The news: A state-sponsored execution isn't supposed to be a pleasant experience.
But it's also prohibited from being "cruel and unusual punishment." The Oklahoma state penitentiary in McAlester might have crossed the line Tuesday when it botched the execution of Clayton Lockett.
According to the New York Times, Lockett was injected with a "newly tried" cocktail of drugs that caused him to "writhe and gasp" and cry out in pain minutes after he'd been declared unconscious. At one point, he "tried to rise [from the table] and exhaled loudly," prompting prison officials to pull a curtain in front of witnesses.
An execution that should have taken little more than 10 minutes was stretched to an agonizing 43 minutes, and ended with the convict dying of a heart attack. "This was botched," said David Autry, one of Lockett's lawyers, "and it was difficult to watch."
"It looked like torture," added Dean Sanderford, Lockett's other lawyer.
The background: Tuesday's incident came after weeks of legal battles, where Lockett and convicted child rapist Charles Warner fought to learn the exact mixture of drugs that would be used to kill them.
Lockett's ultimate combination — which had never been tried in Oklahoma — started with an injection of midazolam, meant to render him unconscious. This was followed by vecuronim bromide to stop breathing and potassium chloride to stop his heart, but apparently the midazolam dose wasn't high or potent enough keep him knocked out while the others took effect.
Clayton Lockett (left) and Charles Warner (right); Image Credit: AP
How could this happen? The Times reports that many drug manufacturers "fearful of political ... [or] physical attack" are refusing to supply prisons with drugs used in capital punishment cases. This has one of two effects: It either prompts executioners to forgo tried and true multi-drug cocktails in favor of a less reliable "one-drug" dose, or it pushes prisons to employ "compounding pharmacies — lightly regulated laboratories that mix up drugs to order."
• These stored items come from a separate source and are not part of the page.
(* ===== verification/PmInv.v ===== *)
(** * The invariant of the buddy allocator

    Two ghost objects describe a state of [Pm]: [B], the tiling of the frames
    into aligned power-of-two blocks (head index to order), and [L], the nine
    free lists as lists of head indices.  [wf] ties them to the page array and
    to the linked lists; a set [X] of blocks may be in the hands of the code
    (free, on no list) while it splits or joins. *)
From S2P Require Import Prelude Pm.

Local Open Scope Z_scope.

(** Pages in a block of order [o]. *)
Definition bsz (o : nat) : Z := 2 ^ (8 - Z.of_nat o).

Definition npg (a : Allocator) : Z := size a / 4096.

(** ** Tilings *)
Record tiles (N : Z) (B : gmap Z nat) : Prop := {
  t_ord : ∀ h o, B !! h = Some o → (o ≤ 8)%nat;
  t_align : ∀ h o, B !! h = Some o → (bsz o | h);
  t_in : ∀ h o, B !! h = Some o → 0 ≤ h ∧ h + bsz o ≤ N;
  t_disj : ∀ h1 o1 h2 o2, B !! h1 = Some o1 → B !! h2 = Some o2 → h1 < h2 → h1 + bsz o1 ≤ h2;
  t_cover : ∀ p, 0 ≤ p < N → ∃ h o, B !! h = Some o ∧ h ≤ p < h + bsz o;
}.

Section arith.
Lemma bsz_pos o : (o ≤ 8)%nat → 1 ≤ bsz o ≤ 256.
Proof.
  intros. unfold bsz. split.
  - change 1 with (2 ^ 0). apply Z.pow_le_mono_r; lia.
  - change 256 with (2 ^ 8). apply Z.pow_le_mono_r; lia.
Qed.

Lemma bsz_S o : (o < 8)%nat → bsz o = 2 * bsz (S o).
Proof.
  intros. unfold bsz. rewrite <- Z.pow_succ_r by lia. f_equal. lia.
Qed.
(* ===== verification/PmSteps.v ===== *)
(** * Splitting, joining and taking blocks preserve the invariant

    The two ghost moves (a block becomes its two halves, two buddies become
    one block) and, on top of them, the loops of [Page::split],
    [Allocator::split_to], [Page::join] and the marking of inner pages. *)
From S2P Require Import Prelude Pm PmInv.

Local Open Scope Z_scope.

Definition set_pages (a : Allocator) (ps : gmap Z Page) : Allocator :=
  mkAllocator (free_lists a) ps (offt a) (size a).

(** Fields of a page that [wf] relies on besides the link, when the link and
    the identity of the page stay. *)
Definition keeps_id (p q : Page) : Prop :=
  idx q = idx p ∧ magic q = magic p ∧ next q = next p.

(** A general frame: the state changes on the pages of one region only, and
    nowhere in links or identities. *)
Lemma wf_page_upd a (ps : gmap Z Page) p :
  (∀ i q, pages a !! i = Some q → ∃ q', ps !! i = Some q' ∧ keeps_id q q') →
  (∃ q, pages a !! p = Some q ∧ idx q = p ∧ magic q = MAGIC) →
  ∃ q, ps !! p = Some q ∧ idx q = p ∧ magic q = MAGIC.
Proof.
  intros Hk (q & Hq & Hi & Hm). destruct (Hk _ _ Hq) as (q' & Hq' & Ei & Em & _).
  exists q'. rewrite Ei, Em. done.
Qed.

Lemma links_keeps (ps ps' : gmap Z Page) :
  (∀ i q, ps !! i = Some q → ∃ q', ps' !! i = Some q' ∧ keeps_id q q') →
  (∀ i, ps !! i = None → ps' !! i = None) → links ps' = links ps.
Proof.
  intros Hk Hn. apply map_eq. intros i. unfold links. rewrite !lookup_fmap.
  destruct (ps !! i) as [q|] eqn:E; simpl.
  - destruct (Hk _ _ E) as (q' & -> & _ & _ & En). simpl. by rewrite En.
  - by rewrite (Hn _ E).
Qed.

Lemma keeps_insert (ps : gmap Z Page) h p q :
  ps !! h = Some p → keeps_id p q →
  (∀ i x, ps !! i = Some x → ∃ x', <[h := q]> ps !! i = Some x' ∧ keeps_id x x')
  ∧ links (<[h := q]> ps) = links ps.
Proof.
  intros Hp Hk. split.
  - intros i x Hx. destruct (decide (i = h)) as [->|].
    + rewrite lookup_insert_eq. exists q. split; [done|]. by simplify_eq.
    + rewrite lookup_insert_ne by done. by exists x.
  - eapply links_upd; [done|]. by destruct Hk as (_ & _ & ?).
Qed.

(** ** One block becomes two *)
Section split.
Context (a : Allocator) (B : gmap Z nat) (L : nat → list Z) (X : gset Z) (h : Z) (o : nat).
Context (W : wf a B L X) (Hx : h ∈ X) (HB : B !! h = Some o) (Ho : (o < 8)%nat).

Notation r := (h + bsz (S o)).
Definition split_B : gmap Z nat := <[r := S o]> (<[h := S o]> B).

Lemma split_blank : ∃ q1 q2, pages a !! h = Some q1 ∧ pages a !! r = Some q2 ∧
  ref_cnt q1 = 0 ∧ flags q1 = FNone ∧ ord q1 = o ∧ ref_cnt q2 = 0 ∧ flags q2 = FNone ∧
  idx q1 = h ∧ idx q2 = r ∧ magic q1 = MAGIC ∧ magic q2 = MAGIC ∧
  ∀ p, h < p < h + bsz o → ∃ m, pages a !! p = Some m ∧ mid_ok false (p - h) m.
Proof using W Hx HB Ho.
  pose proof (bsz_S o Ho). pose proof (bsz_pos (S o)).
  destruct (wf_held _ _ _ _ W h Hx) as [_ (q1 & Hq1 & Hr1)].
  destruct (wf_block _ _ _ _ W h o HB) as (q & Hq & Hord & _ & _ & Hfl & Hm).
  rewrite Hq1 in Hq. injection Hq as <-. rewrite Hr1 in Hm. simpl in Hm.
  destruct (Hm r) as (q2 & Hq2 & Hr2 & Hf2); [lia|].
  pose proof (wf_in_range _ _ _ _ _ _ W HB).
  destruct (wf_page _ _ _ _ W h) as (q & Hq & I1 & M1); [lia|].
  rewrite Hq1 in Hq. injection Hq as <-.
  destruct (wf_page _ _ _ _ W r) as (q & Hq & I2 & M2); [lia|].
  rewrite Hq2 in Hq. injection Hq as <-.
  exists q1, q2. split_and!; auto.
Qed.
Since the compounding pharmacies are less subject to oversight and "quality control," they are considered less reliable. That the law protects their identities — presumably to shield them from backlash — doesn't help clarify matters.
What's next? Prison officials are adamant that the drug manufacturer in this case was "federally approved," and that the problem was with the "intravenous line" used to inject Lockett. Nevertheless, Oklahoma Gov. Mary Fallin has called for the Department of Corrections to conduct a full review of their execution procedures, while Madeline Cohen, one of Charles Warner's lawyers, insists on a "full and independent" investigation.
Warner's execution has been stayed for 14 days in the meantime.
The takeaway: It's extremely difficult to sympathize with a man convicted of shooting a 19-year-old and burying her alive. But Lockett's agonizing death is shedding new light on the seemingly unshakable inhumanity of capital punishment.
The collective shift from hangings and the electric chair to lethal injection was largely meant to assuage our discomfort around the cruelty of the old methods. But as time passes, this notion is quickly being revealed as little more than a myth.